What the task requires:
Write out only the opening lines of the entries, through the line with "unfold previous_response.".
------ Extracted entries
Lemma previous_response_insert (responses : list Response) (response : Response) (i : nat) :
  existing_index responses response = Some i ->
  previous_response (<[i := response]> responses) (question_id response) = Some response.
Proof.
  intros Hi. destruct (existing_index_Some _ _ _ Hi) as (r & Hr & Hq & Hmin).
  unfold previous_response.
  assert (list_find (fun r0 => question_id r0 = question_id response)
            (<[i := response]> responses) = Some (i, response)) as ->; [|done].
  apply list_find_Some. split; [|split; [done|]].
  - apply list_lookup_insert_eq. by eapply lookup_lt_Some.
  - intros j y Hj Hlt. rewrite list_lookup_insert_ne in Hj by lia. by eapply Hmin.
Qed.
Lemma table_frame_trans idxs (a : table) : forall b c,
  table_frame idxs a b -> table_frame idxs b c -> table_frame idxs a c.
Proof.
  induction a as [|x a IH]; intros b c Hab Hbc;
    inversion Hab; subst; inversion Hbc; subst; constructor.
  - eapply row_frame_trans; eassumption.
  - eapply IH; eassumption.
Qed.

Lemma with_email_contact_only v : contact_only (with_email v).
Proof. intro r. now repeat split. Qed.

Lemma with_phone_contact_only v : contact_only (with_phone v).
Proof. intro r. now repeat split. Qed.

Lemma set_at_frame idxs idx upd (df : table) :
  In idx idxs -> contact_only upd ->
  table_frame idxs df (set_at idx upd df).
Proof.
  intros Hin Hupd. unfold set_at.
  induction df as [|e df IH]; simpl; constructor; [|exact IH].
  destruct (cell_eqb (fst e) idx) eqn:E.
  - apply cell_eqb_eq in E. destruct (Hupd (snd e)) as (H1 & H2 & H3).
    repeat split; simpl; auto. left. now rewrite E.
  - apply row_frame_refl.
Qed.

Lemma respects_ret idxs A (a : A) : respects idxs (ret a).
Proof.
  intro st. split; [apply table_frame_refl|].
  exists []. simpl. now rewrite app_nil_r.
Qed.

Lemma respects_raise idxs A : respects idxs (@raise A).
Proof.
  intro st. split; [apply table_frame_refl|].
  exists []. simpl. now rewrite app_nil_r.
Qed.

Lemma respects_bind idxs A B (m : M A) (k : A -> M B) :
  respects idxs m -> (forall a, respects idxs (k a)) ->
  respects idxs (bind m k).
Proof.
  intros Hm Hk st. unfold bind.
  destruct (Hm st) as [Hf [evs [Ht Hq]]].
  destruct (m st) as [[a|] st1]; simpl in *.
  - destruct (Hk a st1) as [Hf' [evs' [Ht' Hq']]]. split.
    + eapply table_frame_trans; eassumption.
    + exists (evs ++ evs'). rewrite Ht', Ht, app_assoc. split; [reflexivity|].
      apply Forall_app. now split.
  - split; [exact Hf|]. now exists evs.
Qed.

Lemma respects_emit idxs e : quiet e -> respects idxs (emit e).
Proof.
  intros He st. split; [apply table_frame_refl|].
  exists [e]. simpl. split; [reflexivity|]. now constructor.
Qed.

Lemma respects_when idxs b (m : M unit) :
  respects idxs m -> respects idxs (when b m).
Proof. destruct b; simpl; [trivial | intros _; apply respects_ret]. Qed.

Lemma respects_set_at idxs idx upd :
  In idx idxs -> contact_only upd ->
  respects idxs (modify (set_at idx upd)).
Proof.
  intros Hin Hupd st. split; simpl.
  - now apply set_at_frame.
  - exists []. now rewrite app_nil_r.
Qed.

Lemma respects_write_back idxs idx found :
  In idx idxs -> respects idxs (write_back idx found).
Proof.
  intro Hin. unfold write_back. apply respects_bind.
  - apply respects_when, respects_set_at;
      [assumption | apply with_email_contact_only].
  - intros _. apply respects_when, respects_set_at;
      [assumption | apply with_phone_contact_only].
Qed.

Section World.

Variable w : world.

Lemma respects_http_get idxs url : respects idxs (http_get w url).
Proof.
  intro st. split; [apply table_frame_refl|].
  exists [HttpGet url]. simpl. split; [reflexivity|].
  now constructor.
Qed.

Lemma respects_driver_get idxs url : respects idxs (driver_get w url).
Proof.
  intro st. split; [apply table_frame_refl|].
  exists [DriverGet url]. simpl. split; [reflexivity|].
  now constructor.
Qed.

Lemma respects_try_suffixes idxs idx base sufs :
  In idx idxs -> respects idxs (try_suffixes w idx base sufs).
Proof.
  intro Hin. induction sufs as [|suf rest IH]; cbn [try_suffixes].
  - apply respects_ret.
  - apply respects_bind; [apply respects_http_get|].
    intros [r| |]; [|exact IH | apply respects_raise].
    destruct (ok r && is_html r); [|exact IH].
    cbv zeta.
    match goal with
    | |- respects _ (if ?c then _ else _) => destruct c
    end; [|exact IH].
    apply respects_bind; [now apply respects_write_back|].
    intros _. apply respects_ret.
Qed.

Lemma respects_try_selenium idxs idx base :
  In idx idxs -> respects idxs (_try_selenium w idx base).
Proof.
  intro Hin. unfold _try_selenium.
  apply respects_bind; [apply respects_driver_get|].
  intros [html| |]; [|apply respects_ret | now apply respects_emit].
  apply respects_bind; [now apply respects_emit|].
  intros _. now apply respects_write_back.
Qed.

Lemma respects_scrape_row idxs driver e :
  In (fst e) idxs -> respects idxs (scrape_row w driver e).
Proof.
  intro Hin. unfold scrape_row, _try_plain.
  apply respects_bind; [now apply respects_try_suffixes|].
  intros [|]; [apply respects_ret|].
  apply respects_bind.
  - now apply respects_when, respects_try_selenium.
  - intros _. now apply respects_emit.
Qed.

Lemma respects_scrape_rows idxs driver subset :
  incl (map fst subset) idxs -> respects idxs (scrape_rows w driver subset).
Proof.
  induction subset as [|e rest IH]; simpl; intro Hincl.
  - apply respects_ret.
  - apply respects_bind.
    + apply respects_scrape_row. apply Hincl. now left.
    + intros _. apply IH. intros x Hx. apply Hincl. now right.
Qed.


(** The pass, spelled out: the session is opened, the selected rows are
    worked through, and the session is closed when the loop came to its
    end. *)
Lemma scrape_missing_unfold selenium (st : state) :
  let subset := filter (fun e => mask (snd e)) (frame st) in
  let driver := selenium && chrome_available w in
  let opening :=
    if selenium
    then if chrome_available w then [ChromeStarted]
         else [ChromeUnavailable]
    else [] in
  _scrape_missing w selenium st =
  match scrape_rows w driver subset
                    (mkState (frame st) (trace st ++ opening)) with
  | (Done _, st1) =>
      (Done tt, mkState (frame st1)
                        (trace st1 ++ if driver then [DriverQuit] else []))
  | (Raised, st1) => (Raised, st1)
  end.
Proof.
  destruct st as [df tr]. unfold _scrape_missing, start_driver. simpl.
  destruct selenium; simpl.
  - destruct (chrome_available w); unfold bind at 1; simpl;
      unfold bind at 1; simpl;
      match goal with
      | |- context [scrape_rows w ?d ?l ?s] =>
          destruct (scrape_rows w d l s) as [[[]|] [df1 tr1]]
      end; simpl; try reflexivity.
    now rewrite app_nil_r.
  - unfold bind at 1; simpl. unfold bind at 1; simpl.
    rewrite app_nil_r.
    match goal with
    | |- context [scrape_rows w ?d ?l ?s] =>
        destruct (scrape_rows w d l s) as [[[]|] [df1 tr1]]
    end; simpl; try reflexivity.
    now rewrite app_nil_r.
Qed.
------------
Exercise solution:
Lemma previous_response_insert (responses : list Response) (response : Response) (i : nat) :
  existing_index responses response = Some i ->
  previous_response (<[i := response]> responses) (question_id response) = Some response.
Proof.
  intros Hi. destruct (existing_index_Some _ _ _ Hi) as (r & Hr & Hq & Hmin).
  unfold previous_response.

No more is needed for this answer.